Extrusion foaming of poly(ethylene terephthalate) with carbon dioxide based on rheology analysis

Abstract

Although low density poly(ethylene terephthalate) foams take advantage of the combination of good performances and lightness and have a wide range of engineering applications, extrusion foaming of the poly(ethylene terephthalate) is still faced with many challenges, especially the inadequate rheological characteristics. In this work, the melt strength of four types of poly(ethylene terephthalate) was compared on the basis of the analysis on the dynamic complex viscosity, storage and loss modulus, relaxation spectrum, loss factor and extensional viscosity using rheometer. It was found that the two long chain branching poly(ethylene terephthalates) owned overall higher melt viscosity and greater elasticity than the other two linear ones.

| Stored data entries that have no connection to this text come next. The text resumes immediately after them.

Lemma seal_then_open s o in_ out_prefix out out_suffix : ssl_pair s o -> takes_extra s extra ->
  (forall t, SuffixLen s (len inp) (len extra) = Some (Some t) -> seal_buffers in_ out_prefix out out_suffix (len inp) (ExplicitNonceLen s) t) ->
  exists p c t, SealScatter rand s out_prefix out out_suffix type version seqnum header in_ inp extra = Some (Some (p, c, t)) /\
    len p = ExplicitNonceLen s /\ len c = len inp /\ SuffixLen s (len inp) (len extra) = Some (Some (len t)) /\ bytes (p ++ c ++ t) /\
    forall in_, Open o type version seqnum header in_ (p ++ c ++ t) = Some (Some (inp ++ extra)).
Proof.
  intros Hp Hx Hbuf. pose proof (len_nonneg inp) as Pi. pose proof (len_nonneg extra) as Pe. destruct (suffix_len_ok s o (len inp) extra Hp ltac:(lia) Le Hx) as (t & Et & Htb & _ & Hnull).
  destruct (Hbuf t Et) as (A1 & A2 & A3 & A4).
  assert (Ea : (negb (in_ =? out) && buffers_alias in_ (len inp) out (len inp)) || buffers_alias in_ (len inp) out_prefix (ExplicitNonceLen s) ||
    buffers_alias in_ (len inp) out_suffix t = false).
  { rewrite A2, A3, !orb_false_r. destruct A1 as [-> | ->]; [by rewrite Z.eqb_refl|apply andb_false_r]. }
  unfold SealScatter. rewrite Et. cbn [mbind option_bind]. rewrite Ea. pose proof Hp as Hp0.
  destruct Hp as [|cipher cs co fixed m included random xor omit_length ad_is_header s Hp Hs Hl].
  { cbn [is_null_cipher CreateNullCipher cipher_]. specialize (Hnull eq_refl). subst t. exists [], inp, extra. do 4 (split; [done|]). split; [change (bytes (inp ++ extra)); by apply bytes_app|done]. }
  assert (Hnn : is_null_cipher s = false) by done. rewrite Hnn. pose proof Et as Et'. unfold SuffixLen in Et'. rewrite Hnn in Et'. cbn [s ctx_ mbind option_bind] in Et'.
  destruct (variable_part rand s _ seqnum Hrand Hs) as (-> & -> & -> & v & -> & Vb & Vl & Vs). 
  assert (Ev : variable_nonce_included_in_record_ s && buffers_alias in_ (len inp) out_prefix (variable_nonce_len_ s) = false).
  { unfold ExplicitNonceLen in A2. destruct (variable_nonce_included_in_record_ s); [done|done]. }
  rewrite Ev. destruct (assemble_nonce_ok s _ v Hs Vb Vl) as (nonce & En & Nb & Nl). rewrite En. cbn [s ctx_ mbind option_bind].
  set (ad := GetAdditionalData _ type version seqnum (len inp) header). destruct (additional_data_ok s type version seqnum (len inp) header Ht Hh Lh) as [Ab Al].
  fold ad in Ab, Al. assert (Hsx : seal_scatter_supports_extra_in (aead cs) = true \/ extra = []) by (destruct Hx as [->|[Hx|[_ Hx]]]; [by right|done|by left]).
  destruct (pair_seal (seal := cs) nonce inp extra ad t t) as (c & tg & Eseal & Lc & Lt & Cb & Tb & Hopen); try done; try lia.
  assert (Eevp : EVP_AEAD_CTX_seal_scatter cs out out_suffix t nonce in_ inp extra ad = (true, (c, tg))).
  { unfold EVP_AEAD_CTX_seal_scatter. rewrite A3, A4, orb_false_r, orb_false_r. assert (Ec : check_alias in_ (len inp) out (len inp) = true).
    { destruct A1 as [-> |A1]; [apply check_alias_same|]. unfold check_alias. by rewrite A1. }
    rewrite Ec. cbn [negb]. destruct Hsx as [-> | ->]; cbn [negb andb]; [by rewrite Eseal|]. rewrite len_nil in *. rewrite andb_false_r. by rewrite Eseal. }
  rewrite Eevp. cbn [negb]. rewrite Lt, Z.eqb_refl. cbn [negb].
  exists (if variable_nonce_included_in_record_ s then v else []), c, tg. split; [done|].
  assert (Lp : len (if variable_nonce_included_in_record_ s then v else []) = ExplicitNonceLen s) by (unfold ExplicitNonceLen; destruct (variable_nonce_included_in_record_ s); [done|done]).
  split; [done|]. split; [done|]. split; [by rewrite Lt|]. split.
  { apply bytes_app. split; [destruct (variable_nonce_included_in_record_ s); [done|constructor]|by apply bytes_app]. }
  intros i2. destruct (same_additional_data s _ cs co Hp0 eq_refl eq_refl Hx Hnn t Et') as (ov & EM & Eov & Ead).
  apply (open_finds_nonce s co ov c tg v nonce ad i2); try done. intros Eol. rewrite !len_app, Lp, Lc, Lt. pose proof (Eov Eol). lia.
Qed.
End Seal.

(** What is asked of the algorithm of a cipher suite: that opening undoes sealing, the nonce length of
    the AEAD suites, and how much longer the ciphertext is. *)
Definition suite_law (cipher : SSL_CIPHER) (cs co : EVP_AEAD_CTX) : Prop :=
  AeadPair cs co /\ 0 <= nonce_len (aead cs) /\ (algorithm_mac cipher = SSL_AEAD -> nonce_len (aead cs) = 12) /\
  if SSL_CIPHER_is_block_cipher cipher
  then exists b, block_size (algorithm_enc cipher) = Some b /\ b < overhead (aead cs) /\
         forall n t, 0 <= n < 2 ^ 17 -> EVP_AEAD_CTX_tag_len cs n 0 = Some (Some t) -> (b | n + t) /\ overhead (aead cs) - b < t
  else forall n e t, EVP_AEAD_CTX_tag_len cs n e = Some (Some t) -> t = e + overhead (aead cs).

(** The contexts of the two ends of a connection, as they are created. *)
Definition created_pair (s o : SSLAEADContext) : Prop :=
  (s = CreateNullCipher /\ o = CreateNullCipher) \/
  exists t version cipher enc_key mac_key fixed_iv cs co, bytes fixed_iv /\
    Create t true version cipher enc_key mac_key fixed_iv = Some (Some s) /\ Create t false version cipher enc_key mac_key fixed_iv = Some (Some o) /\
    ctx_ s = Some cs /\ ctx_ o = Some co /\ suite_law cipher cs co.

Lemma init_aead a key n dir ctx : EVP_AEAD_CTX_init_with_direction a key n dir = Some ctx -> aead ctx = a.
Proof.
  unfold EVP_AEAD_CTX_init_with_direction. destruct (negb _); [done|]. destruct (match aead_init a with Some _ => _ | None => _ end) as [[st m]|]; [|done]. by intros [= <-].
Qed.

Lemma suite_lengths t cipher pv a mk fk : ssl_cipher_get_evp_aead t cipher pv = Some (a, mk, fk) ->
  if SSL_CIPHER_is_block_cipher cipher then mk <> 0 else
  mk = 0 /\ algorithm_mac cipher = SSL_AEAD /\
  fk = if TLS1_3_VERSION <=? pv then nonce_len a else match algorithm_enc cipher with SSL_CHACHA20POLY1305 => 12 | _ => 4 end.
Proof.
  unfold ssl_cipher_get_evp_aead, SSL_CIPHER_is_block_cipher. destruct cipher as [[] []]; cbn [algorithm_enc algorithm_mac mbind option_bind]; try done;
  try (destruct (pv =? TLS1_VERSION); by intros [= _ <- _]); try (by intros [= _ <- _]); intros [= <- <- <-]; done.
Qed.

Furthermore, only one long chain branching poly(ethylene terephthalate), i.e. PET4, succeeded in the extensional viscosity characterization and showed the phenomenon of strain hardening. Thereafter, PET4 was successfully applied for the extrusion foaming with CO2 as the blowing agent. The effects of the foaming temperature, screw revolution speed, gas input and addition of nucleation agent were carefully investigated on the extrusion foaming and the resulted poly(ethylene terephthalate) foams properties. Under the optimization condition, the extruded poly(ethylene terephthalate) foams were produced with the volume expansion ratio of 9.5, average cell size of 265 µm, cell density of 4.58 × 105 cells/cm3 and a narrow cell size distribution.